**Work instructions**
Counting from the line that holds "them as opaque", return each line exactly, through and including the last line of the entries.

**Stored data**

+++

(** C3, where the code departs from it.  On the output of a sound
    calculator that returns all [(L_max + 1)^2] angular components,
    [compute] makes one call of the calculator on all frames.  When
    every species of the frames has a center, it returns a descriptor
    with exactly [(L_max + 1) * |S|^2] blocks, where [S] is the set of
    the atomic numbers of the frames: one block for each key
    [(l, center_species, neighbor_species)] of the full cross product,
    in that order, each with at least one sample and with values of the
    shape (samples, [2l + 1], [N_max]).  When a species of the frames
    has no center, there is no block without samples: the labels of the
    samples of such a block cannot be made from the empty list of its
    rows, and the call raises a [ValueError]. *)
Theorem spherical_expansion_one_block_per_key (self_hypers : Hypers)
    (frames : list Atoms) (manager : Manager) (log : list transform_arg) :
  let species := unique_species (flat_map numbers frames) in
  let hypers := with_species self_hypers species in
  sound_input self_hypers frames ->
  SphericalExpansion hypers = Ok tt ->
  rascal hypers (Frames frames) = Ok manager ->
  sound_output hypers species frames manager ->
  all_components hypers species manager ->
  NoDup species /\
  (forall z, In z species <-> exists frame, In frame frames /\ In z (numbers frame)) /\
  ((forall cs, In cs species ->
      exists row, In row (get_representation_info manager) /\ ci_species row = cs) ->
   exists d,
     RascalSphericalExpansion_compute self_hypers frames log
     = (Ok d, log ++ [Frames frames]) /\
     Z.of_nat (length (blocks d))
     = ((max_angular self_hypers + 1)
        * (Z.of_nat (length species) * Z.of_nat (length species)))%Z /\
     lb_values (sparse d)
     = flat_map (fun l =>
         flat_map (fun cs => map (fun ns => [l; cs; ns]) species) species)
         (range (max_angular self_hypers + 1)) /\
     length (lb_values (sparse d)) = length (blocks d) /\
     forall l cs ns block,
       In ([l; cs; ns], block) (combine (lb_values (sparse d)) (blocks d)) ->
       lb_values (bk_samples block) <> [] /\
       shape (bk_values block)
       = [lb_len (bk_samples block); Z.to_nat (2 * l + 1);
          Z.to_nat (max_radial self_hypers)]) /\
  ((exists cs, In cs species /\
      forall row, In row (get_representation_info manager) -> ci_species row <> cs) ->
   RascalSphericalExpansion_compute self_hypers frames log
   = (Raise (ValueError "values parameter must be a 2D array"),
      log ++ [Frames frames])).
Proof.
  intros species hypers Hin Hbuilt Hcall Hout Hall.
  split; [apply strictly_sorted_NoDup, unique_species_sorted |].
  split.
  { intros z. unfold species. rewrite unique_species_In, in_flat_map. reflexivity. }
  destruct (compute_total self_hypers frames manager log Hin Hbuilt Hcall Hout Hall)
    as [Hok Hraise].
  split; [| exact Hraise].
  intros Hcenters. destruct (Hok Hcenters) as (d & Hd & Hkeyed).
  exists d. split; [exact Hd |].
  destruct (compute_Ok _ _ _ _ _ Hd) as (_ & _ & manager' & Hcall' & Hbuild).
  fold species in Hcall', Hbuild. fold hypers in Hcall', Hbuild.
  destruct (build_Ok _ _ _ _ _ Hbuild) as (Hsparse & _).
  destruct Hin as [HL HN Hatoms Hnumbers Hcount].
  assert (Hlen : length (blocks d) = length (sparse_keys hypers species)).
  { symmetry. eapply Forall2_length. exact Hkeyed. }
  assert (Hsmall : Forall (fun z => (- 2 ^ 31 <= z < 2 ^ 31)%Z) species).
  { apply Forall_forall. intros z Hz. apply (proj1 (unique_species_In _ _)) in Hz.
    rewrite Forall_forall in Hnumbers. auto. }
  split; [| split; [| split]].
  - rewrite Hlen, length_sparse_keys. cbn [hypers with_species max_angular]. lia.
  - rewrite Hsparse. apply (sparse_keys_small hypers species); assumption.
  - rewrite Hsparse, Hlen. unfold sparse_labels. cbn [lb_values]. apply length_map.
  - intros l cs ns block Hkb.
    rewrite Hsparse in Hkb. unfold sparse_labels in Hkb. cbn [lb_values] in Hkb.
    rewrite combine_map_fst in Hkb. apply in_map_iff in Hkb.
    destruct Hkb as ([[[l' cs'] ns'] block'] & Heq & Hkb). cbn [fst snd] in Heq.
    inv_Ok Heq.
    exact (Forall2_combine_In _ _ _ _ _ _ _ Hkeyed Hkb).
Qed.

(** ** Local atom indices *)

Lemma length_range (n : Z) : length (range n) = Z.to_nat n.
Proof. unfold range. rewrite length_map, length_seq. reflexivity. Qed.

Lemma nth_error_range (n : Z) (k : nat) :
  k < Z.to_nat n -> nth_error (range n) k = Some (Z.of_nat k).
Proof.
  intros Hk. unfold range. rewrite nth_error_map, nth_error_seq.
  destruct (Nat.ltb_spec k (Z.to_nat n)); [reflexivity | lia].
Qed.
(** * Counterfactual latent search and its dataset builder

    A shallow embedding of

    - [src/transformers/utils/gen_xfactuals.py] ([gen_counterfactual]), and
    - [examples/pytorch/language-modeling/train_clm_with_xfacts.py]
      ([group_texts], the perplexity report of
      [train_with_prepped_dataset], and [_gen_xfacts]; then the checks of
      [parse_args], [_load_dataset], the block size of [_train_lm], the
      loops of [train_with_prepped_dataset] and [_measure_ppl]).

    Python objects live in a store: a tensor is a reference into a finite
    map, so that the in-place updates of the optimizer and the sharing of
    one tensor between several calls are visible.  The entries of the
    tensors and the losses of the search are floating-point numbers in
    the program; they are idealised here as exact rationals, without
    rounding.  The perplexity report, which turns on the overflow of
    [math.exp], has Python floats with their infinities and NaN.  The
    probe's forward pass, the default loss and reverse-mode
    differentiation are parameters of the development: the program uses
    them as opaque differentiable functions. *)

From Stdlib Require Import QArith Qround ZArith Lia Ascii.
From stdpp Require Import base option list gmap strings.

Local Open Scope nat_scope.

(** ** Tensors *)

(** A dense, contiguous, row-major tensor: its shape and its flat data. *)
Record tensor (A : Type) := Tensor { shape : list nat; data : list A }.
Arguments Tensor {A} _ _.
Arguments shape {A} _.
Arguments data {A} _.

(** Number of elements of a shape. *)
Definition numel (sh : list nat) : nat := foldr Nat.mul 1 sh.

+++

**Output for this exercise**
    them as opaque differentiable functions. *)

From Stdlib Require Import QArith Qround ZArith Lia Ascii.
From stdpp Require Import base option list gmap strings.

Local Open Scope nat_scope.

(** ** Tensors *)

(** A dense, contiguous, row-major tensor: its shape and its flat data. *)
Record tensor (A : Type) := Tensor { shape : list nat; data : list A }.
Arguments Tensor {A} _ _.
Arguments shape {A} _.
Arguments data {A} _.

(** Number of elements of a shape. *)
Definition numel (sh : list nat) : nat := foldr Nat.mul 1 sh.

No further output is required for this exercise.